▶ _Provided material_:
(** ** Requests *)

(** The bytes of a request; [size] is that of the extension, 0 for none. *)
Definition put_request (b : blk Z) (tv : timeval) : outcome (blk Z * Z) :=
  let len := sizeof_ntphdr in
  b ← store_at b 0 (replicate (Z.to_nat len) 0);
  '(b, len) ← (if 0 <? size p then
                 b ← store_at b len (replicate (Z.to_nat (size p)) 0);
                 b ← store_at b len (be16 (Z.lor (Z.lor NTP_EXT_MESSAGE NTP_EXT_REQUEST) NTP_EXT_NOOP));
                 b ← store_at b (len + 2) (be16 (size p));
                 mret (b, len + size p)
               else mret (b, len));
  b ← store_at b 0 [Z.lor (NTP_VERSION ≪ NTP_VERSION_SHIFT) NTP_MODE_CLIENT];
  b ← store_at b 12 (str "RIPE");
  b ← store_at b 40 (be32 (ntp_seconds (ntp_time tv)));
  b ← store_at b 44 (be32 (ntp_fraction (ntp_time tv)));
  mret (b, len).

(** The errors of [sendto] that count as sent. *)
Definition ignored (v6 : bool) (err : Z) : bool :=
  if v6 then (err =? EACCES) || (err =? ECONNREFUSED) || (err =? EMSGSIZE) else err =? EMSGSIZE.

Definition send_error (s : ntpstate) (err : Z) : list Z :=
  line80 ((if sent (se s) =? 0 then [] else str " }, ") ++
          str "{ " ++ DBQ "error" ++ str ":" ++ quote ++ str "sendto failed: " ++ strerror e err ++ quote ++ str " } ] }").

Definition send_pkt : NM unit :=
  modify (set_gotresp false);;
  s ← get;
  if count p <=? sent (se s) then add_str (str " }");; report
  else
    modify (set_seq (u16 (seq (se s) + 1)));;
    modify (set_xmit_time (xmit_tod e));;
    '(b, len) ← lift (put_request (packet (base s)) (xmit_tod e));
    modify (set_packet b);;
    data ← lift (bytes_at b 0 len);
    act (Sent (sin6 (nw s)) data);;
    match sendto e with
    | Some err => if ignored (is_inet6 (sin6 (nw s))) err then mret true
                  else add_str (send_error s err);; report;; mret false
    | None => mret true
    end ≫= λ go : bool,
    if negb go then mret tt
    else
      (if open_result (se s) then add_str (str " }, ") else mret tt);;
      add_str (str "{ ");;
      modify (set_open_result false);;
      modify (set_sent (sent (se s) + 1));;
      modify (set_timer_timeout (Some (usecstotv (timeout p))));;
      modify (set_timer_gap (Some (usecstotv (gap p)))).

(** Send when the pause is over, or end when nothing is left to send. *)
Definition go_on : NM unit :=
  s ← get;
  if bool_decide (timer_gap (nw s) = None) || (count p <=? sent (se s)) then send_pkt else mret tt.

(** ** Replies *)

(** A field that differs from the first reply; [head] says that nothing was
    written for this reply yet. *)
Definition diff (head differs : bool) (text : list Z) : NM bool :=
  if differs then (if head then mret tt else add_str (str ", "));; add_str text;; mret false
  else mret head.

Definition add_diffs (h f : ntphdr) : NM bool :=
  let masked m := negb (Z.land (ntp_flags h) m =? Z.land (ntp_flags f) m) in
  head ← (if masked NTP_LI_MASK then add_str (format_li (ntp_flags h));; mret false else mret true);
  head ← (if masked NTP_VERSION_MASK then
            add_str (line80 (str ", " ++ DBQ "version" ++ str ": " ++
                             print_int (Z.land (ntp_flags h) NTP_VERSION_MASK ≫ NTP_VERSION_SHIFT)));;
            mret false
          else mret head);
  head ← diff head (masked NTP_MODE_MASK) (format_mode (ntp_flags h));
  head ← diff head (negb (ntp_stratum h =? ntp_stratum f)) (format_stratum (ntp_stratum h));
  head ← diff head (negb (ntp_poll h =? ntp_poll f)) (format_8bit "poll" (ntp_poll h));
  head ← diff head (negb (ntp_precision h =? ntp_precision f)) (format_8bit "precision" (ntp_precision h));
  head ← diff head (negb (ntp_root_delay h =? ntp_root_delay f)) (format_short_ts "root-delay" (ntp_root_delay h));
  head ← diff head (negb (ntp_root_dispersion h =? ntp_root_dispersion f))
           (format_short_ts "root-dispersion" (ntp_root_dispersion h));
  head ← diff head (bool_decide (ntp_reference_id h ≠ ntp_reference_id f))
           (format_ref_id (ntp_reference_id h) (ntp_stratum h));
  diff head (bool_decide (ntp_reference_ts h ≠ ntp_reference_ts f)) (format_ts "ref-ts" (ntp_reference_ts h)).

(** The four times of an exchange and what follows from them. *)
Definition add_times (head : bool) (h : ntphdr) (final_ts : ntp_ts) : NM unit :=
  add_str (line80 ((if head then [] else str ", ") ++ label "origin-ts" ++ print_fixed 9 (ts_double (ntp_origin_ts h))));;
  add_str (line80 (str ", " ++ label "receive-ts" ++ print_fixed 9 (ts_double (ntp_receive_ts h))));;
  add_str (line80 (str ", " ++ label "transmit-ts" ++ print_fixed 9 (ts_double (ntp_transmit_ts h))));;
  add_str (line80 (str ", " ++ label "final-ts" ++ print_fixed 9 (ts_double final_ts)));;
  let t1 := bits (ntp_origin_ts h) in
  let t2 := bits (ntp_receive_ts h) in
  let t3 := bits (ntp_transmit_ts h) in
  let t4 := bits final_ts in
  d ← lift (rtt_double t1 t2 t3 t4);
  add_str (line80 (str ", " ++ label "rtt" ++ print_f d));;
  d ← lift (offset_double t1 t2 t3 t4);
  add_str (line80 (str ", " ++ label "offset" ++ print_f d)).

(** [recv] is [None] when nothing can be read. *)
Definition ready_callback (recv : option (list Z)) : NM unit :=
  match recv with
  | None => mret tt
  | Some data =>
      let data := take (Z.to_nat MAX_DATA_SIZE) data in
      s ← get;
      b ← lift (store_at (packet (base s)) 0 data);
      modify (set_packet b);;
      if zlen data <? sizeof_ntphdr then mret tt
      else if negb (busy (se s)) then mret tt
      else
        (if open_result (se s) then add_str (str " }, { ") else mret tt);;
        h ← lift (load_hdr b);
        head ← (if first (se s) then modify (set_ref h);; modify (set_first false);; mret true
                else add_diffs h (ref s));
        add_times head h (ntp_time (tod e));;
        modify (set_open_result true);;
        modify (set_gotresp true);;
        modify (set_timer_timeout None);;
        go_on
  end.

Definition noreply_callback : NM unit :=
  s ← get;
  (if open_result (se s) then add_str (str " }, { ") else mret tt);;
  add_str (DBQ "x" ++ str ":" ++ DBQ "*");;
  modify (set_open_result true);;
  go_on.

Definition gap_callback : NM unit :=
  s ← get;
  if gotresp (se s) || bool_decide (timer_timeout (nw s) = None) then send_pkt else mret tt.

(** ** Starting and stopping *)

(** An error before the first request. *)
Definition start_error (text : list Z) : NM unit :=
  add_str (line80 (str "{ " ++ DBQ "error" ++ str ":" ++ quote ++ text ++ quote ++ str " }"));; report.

--

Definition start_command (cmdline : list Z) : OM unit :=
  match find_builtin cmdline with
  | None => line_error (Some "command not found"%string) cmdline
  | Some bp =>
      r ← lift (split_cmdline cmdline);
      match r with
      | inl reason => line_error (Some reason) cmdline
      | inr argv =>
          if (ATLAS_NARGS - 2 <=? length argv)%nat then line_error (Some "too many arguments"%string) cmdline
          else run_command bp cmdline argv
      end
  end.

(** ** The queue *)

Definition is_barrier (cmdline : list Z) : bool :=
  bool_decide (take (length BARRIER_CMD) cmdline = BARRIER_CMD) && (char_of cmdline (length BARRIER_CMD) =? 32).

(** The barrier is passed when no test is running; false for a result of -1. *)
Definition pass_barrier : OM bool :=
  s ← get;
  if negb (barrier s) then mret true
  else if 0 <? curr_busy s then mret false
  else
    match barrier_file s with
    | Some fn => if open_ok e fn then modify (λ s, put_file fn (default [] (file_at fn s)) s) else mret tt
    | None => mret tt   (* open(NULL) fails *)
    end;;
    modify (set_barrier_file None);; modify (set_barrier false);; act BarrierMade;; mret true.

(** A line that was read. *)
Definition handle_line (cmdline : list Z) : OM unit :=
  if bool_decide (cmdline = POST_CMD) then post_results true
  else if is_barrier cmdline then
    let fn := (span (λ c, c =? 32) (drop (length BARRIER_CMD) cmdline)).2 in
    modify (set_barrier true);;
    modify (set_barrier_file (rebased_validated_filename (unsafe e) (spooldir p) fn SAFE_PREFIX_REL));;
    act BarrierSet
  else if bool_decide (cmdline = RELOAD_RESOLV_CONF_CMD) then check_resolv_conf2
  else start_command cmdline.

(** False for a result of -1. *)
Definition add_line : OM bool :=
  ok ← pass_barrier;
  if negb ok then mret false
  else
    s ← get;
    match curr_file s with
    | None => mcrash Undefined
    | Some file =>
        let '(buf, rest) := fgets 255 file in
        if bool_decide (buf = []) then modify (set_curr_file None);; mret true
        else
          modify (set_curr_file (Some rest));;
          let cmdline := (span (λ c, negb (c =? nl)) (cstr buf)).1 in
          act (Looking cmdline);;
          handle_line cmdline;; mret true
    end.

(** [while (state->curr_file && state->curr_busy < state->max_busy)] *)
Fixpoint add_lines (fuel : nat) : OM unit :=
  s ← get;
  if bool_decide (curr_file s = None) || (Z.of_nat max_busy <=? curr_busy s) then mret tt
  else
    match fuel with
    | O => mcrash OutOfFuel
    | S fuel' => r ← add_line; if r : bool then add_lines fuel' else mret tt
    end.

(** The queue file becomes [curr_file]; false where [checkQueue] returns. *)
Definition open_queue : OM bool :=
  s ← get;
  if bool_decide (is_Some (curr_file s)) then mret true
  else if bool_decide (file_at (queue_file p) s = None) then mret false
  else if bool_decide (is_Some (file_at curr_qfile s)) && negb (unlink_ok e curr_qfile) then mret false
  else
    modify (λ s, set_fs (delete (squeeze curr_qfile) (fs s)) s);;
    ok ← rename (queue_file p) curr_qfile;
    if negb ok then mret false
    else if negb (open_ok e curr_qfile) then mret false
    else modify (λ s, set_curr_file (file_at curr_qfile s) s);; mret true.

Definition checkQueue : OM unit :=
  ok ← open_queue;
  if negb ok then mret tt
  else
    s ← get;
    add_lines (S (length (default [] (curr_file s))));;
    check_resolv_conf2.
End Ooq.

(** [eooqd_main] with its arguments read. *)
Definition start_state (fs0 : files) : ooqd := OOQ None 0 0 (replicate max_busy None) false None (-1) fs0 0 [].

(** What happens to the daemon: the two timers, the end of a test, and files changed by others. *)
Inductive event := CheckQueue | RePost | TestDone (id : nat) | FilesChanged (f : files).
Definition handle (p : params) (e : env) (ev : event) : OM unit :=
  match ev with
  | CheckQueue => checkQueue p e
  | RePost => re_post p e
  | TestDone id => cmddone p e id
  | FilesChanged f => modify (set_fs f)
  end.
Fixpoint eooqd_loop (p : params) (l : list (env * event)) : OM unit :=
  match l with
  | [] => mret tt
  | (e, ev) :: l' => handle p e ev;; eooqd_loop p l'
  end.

...

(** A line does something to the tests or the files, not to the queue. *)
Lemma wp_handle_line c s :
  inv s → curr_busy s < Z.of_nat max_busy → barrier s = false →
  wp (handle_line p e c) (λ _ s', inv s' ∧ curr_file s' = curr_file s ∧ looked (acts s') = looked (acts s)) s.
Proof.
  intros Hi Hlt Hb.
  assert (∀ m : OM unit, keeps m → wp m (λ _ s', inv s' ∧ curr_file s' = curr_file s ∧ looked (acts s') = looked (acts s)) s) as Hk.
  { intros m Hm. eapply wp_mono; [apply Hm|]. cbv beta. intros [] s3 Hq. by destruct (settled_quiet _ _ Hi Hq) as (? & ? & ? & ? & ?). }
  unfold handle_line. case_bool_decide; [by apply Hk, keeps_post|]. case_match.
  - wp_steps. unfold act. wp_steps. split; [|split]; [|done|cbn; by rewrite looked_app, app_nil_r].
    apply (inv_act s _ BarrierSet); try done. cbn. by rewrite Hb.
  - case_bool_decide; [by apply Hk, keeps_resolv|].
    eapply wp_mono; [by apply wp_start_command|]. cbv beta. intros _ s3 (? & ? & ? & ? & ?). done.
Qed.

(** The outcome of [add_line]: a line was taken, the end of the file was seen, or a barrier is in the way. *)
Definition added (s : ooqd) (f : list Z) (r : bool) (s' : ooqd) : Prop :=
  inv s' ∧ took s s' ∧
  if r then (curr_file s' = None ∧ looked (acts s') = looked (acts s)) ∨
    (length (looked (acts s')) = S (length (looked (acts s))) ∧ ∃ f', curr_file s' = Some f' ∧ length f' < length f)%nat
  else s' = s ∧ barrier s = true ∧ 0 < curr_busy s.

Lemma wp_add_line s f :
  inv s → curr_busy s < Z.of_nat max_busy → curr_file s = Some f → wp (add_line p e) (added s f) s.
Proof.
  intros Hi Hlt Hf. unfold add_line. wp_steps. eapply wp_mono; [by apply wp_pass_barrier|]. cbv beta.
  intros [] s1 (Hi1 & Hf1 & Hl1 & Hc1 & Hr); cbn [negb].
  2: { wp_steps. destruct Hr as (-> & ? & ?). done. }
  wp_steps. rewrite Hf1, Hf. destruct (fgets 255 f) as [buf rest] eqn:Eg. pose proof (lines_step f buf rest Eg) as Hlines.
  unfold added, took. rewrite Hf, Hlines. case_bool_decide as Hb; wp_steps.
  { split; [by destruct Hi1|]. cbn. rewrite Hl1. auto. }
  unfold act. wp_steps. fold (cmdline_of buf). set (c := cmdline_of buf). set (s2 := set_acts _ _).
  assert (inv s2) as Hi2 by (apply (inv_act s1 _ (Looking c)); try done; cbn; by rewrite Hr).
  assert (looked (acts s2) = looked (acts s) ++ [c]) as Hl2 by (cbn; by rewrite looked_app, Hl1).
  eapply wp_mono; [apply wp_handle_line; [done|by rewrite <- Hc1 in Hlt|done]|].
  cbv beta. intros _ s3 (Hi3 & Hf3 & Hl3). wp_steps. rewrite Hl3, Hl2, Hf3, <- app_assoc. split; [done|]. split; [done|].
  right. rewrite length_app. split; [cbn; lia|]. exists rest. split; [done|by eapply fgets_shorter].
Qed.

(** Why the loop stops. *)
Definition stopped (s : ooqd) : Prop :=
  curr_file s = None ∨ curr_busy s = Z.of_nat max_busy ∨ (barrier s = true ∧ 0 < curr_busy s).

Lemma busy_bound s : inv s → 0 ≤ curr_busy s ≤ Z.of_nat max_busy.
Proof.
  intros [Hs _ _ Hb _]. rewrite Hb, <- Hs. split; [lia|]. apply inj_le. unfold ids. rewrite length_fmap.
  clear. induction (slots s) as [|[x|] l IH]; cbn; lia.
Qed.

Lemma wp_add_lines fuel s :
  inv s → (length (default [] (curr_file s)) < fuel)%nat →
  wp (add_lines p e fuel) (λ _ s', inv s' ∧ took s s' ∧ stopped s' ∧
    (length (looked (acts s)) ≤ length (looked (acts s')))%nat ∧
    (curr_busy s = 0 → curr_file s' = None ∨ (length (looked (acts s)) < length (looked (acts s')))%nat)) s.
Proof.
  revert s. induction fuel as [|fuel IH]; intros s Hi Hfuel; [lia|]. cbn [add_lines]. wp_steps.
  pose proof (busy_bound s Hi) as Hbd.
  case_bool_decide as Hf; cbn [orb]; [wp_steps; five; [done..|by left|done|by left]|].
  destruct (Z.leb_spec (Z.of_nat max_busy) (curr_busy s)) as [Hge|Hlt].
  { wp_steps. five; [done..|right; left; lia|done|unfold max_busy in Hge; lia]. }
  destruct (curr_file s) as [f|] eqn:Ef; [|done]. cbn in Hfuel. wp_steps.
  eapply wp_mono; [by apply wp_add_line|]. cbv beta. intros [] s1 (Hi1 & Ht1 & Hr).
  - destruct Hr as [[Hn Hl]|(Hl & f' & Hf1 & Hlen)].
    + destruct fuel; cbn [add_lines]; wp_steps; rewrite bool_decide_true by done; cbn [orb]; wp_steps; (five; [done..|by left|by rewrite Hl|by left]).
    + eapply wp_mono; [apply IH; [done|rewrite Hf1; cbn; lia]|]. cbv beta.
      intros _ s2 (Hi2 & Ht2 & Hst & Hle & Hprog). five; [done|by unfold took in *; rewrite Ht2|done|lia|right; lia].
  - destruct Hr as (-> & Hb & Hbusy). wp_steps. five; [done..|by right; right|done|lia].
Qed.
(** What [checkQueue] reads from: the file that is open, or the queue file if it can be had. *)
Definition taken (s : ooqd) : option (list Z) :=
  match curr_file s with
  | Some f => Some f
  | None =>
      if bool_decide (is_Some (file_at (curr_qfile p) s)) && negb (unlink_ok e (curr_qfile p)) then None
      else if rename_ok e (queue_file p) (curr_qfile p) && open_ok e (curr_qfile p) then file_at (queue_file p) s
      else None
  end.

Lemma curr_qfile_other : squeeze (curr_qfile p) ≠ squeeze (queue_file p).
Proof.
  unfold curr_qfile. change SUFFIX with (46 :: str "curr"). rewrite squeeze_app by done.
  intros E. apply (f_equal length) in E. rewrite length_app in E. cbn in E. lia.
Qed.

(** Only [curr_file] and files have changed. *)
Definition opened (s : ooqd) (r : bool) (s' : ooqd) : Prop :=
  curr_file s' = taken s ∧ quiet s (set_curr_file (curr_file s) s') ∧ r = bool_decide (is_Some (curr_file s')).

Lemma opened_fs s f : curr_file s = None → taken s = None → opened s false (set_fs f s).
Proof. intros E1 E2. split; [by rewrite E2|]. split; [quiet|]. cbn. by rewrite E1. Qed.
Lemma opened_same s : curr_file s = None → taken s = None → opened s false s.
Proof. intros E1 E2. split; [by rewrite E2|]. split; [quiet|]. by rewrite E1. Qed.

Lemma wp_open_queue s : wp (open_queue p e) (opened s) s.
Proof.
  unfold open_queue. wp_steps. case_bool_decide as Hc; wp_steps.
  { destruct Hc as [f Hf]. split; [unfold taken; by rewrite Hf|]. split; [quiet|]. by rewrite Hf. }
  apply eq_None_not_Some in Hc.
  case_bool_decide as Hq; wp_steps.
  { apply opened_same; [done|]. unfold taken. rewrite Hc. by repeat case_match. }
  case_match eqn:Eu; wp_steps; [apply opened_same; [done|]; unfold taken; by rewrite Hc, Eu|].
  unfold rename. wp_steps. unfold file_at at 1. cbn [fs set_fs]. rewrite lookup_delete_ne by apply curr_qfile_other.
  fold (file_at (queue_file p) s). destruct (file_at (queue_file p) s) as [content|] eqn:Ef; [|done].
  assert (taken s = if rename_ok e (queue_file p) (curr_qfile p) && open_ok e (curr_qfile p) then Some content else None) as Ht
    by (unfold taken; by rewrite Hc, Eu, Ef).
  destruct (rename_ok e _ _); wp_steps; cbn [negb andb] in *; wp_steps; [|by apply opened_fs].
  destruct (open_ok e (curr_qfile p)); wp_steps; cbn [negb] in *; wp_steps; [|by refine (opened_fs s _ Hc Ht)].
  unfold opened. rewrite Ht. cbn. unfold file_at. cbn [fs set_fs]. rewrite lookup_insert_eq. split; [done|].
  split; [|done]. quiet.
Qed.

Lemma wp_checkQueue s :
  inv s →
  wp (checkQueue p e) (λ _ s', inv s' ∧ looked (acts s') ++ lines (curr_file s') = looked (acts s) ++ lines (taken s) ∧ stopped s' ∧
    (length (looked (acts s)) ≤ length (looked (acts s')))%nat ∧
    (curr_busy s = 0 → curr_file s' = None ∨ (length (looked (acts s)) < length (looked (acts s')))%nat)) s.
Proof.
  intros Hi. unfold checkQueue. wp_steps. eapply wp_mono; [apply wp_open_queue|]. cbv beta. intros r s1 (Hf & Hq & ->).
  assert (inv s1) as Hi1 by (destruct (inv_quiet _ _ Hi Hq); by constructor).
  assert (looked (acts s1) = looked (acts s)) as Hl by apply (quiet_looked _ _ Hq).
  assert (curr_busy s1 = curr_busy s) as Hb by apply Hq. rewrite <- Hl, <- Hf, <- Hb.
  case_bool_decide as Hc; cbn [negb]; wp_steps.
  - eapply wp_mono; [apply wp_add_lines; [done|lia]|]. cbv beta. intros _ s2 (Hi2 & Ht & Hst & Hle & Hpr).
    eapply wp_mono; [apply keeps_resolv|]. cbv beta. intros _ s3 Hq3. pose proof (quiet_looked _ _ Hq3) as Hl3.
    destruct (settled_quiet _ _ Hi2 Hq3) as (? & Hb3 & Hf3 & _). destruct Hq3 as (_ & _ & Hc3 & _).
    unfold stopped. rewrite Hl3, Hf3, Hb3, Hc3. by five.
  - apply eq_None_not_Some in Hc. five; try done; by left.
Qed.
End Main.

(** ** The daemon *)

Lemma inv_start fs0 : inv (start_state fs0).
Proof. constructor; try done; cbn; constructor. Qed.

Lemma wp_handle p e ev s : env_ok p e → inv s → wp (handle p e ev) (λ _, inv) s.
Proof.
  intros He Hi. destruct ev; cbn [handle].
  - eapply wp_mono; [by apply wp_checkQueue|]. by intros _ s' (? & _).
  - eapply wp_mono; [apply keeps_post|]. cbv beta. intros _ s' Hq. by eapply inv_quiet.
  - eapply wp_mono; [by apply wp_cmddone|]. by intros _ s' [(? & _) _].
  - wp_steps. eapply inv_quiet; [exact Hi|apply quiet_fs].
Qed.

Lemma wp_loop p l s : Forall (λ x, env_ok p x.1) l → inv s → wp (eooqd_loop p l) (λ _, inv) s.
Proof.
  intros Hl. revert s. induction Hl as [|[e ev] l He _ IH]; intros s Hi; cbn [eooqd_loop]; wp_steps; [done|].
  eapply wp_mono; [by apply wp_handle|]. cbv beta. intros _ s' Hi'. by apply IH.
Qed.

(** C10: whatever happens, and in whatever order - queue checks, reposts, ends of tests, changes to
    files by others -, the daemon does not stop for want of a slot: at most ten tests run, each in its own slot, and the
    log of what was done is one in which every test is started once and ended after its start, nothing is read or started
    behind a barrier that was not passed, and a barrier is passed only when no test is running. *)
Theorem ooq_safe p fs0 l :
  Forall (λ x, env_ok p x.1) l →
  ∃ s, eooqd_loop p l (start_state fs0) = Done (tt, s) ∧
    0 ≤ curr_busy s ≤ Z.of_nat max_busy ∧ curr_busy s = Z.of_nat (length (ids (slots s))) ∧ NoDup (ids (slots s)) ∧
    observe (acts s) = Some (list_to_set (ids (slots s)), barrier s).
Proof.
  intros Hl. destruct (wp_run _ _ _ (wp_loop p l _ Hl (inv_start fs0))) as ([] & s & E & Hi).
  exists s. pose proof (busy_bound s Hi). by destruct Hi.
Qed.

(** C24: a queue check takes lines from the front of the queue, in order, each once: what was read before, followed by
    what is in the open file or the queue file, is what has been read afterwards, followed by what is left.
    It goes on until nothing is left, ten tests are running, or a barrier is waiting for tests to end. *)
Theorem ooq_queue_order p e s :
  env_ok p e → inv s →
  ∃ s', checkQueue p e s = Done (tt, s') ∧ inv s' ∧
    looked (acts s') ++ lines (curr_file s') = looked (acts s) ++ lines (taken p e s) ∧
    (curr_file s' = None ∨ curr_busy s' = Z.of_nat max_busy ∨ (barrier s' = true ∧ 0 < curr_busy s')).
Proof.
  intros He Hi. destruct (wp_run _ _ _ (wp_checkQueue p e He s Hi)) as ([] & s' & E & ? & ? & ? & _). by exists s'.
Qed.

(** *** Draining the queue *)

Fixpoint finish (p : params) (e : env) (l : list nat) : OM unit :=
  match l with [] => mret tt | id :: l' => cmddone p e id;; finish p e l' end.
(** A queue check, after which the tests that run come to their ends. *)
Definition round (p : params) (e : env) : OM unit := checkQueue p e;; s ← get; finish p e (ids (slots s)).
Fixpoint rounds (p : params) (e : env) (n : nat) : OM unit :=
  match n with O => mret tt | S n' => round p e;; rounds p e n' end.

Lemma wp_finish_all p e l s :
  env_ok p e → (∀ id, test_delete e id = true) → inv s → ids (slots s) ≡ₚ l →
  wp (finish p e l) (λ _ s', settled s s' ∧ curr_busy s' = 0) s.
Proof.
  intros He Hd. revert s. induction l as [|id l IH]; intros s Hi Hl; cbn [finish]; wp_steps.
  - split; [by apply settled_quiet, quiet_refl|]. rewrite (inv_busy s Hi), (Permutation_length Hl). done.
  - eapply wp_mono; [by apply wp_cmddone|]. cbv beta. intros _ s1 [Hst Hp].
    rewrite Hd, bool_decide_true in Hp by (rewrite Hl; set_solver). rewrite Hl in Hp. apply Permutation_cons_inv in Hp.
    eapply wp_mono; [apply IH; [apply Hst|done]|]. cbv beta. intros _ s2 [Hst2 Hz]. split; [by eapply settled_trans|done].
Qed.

▶ _Problem_:
Among the lines above, return those that contain the string "Forall".

▶ _Written solution_:
Lemma wp_loop p l s : Forall (λ x, env_ok p x.1) l → inv s → wp (eooqd_loop p l) (λ _, inv) s.
  Forall (λ x, env_ok p x.1) l →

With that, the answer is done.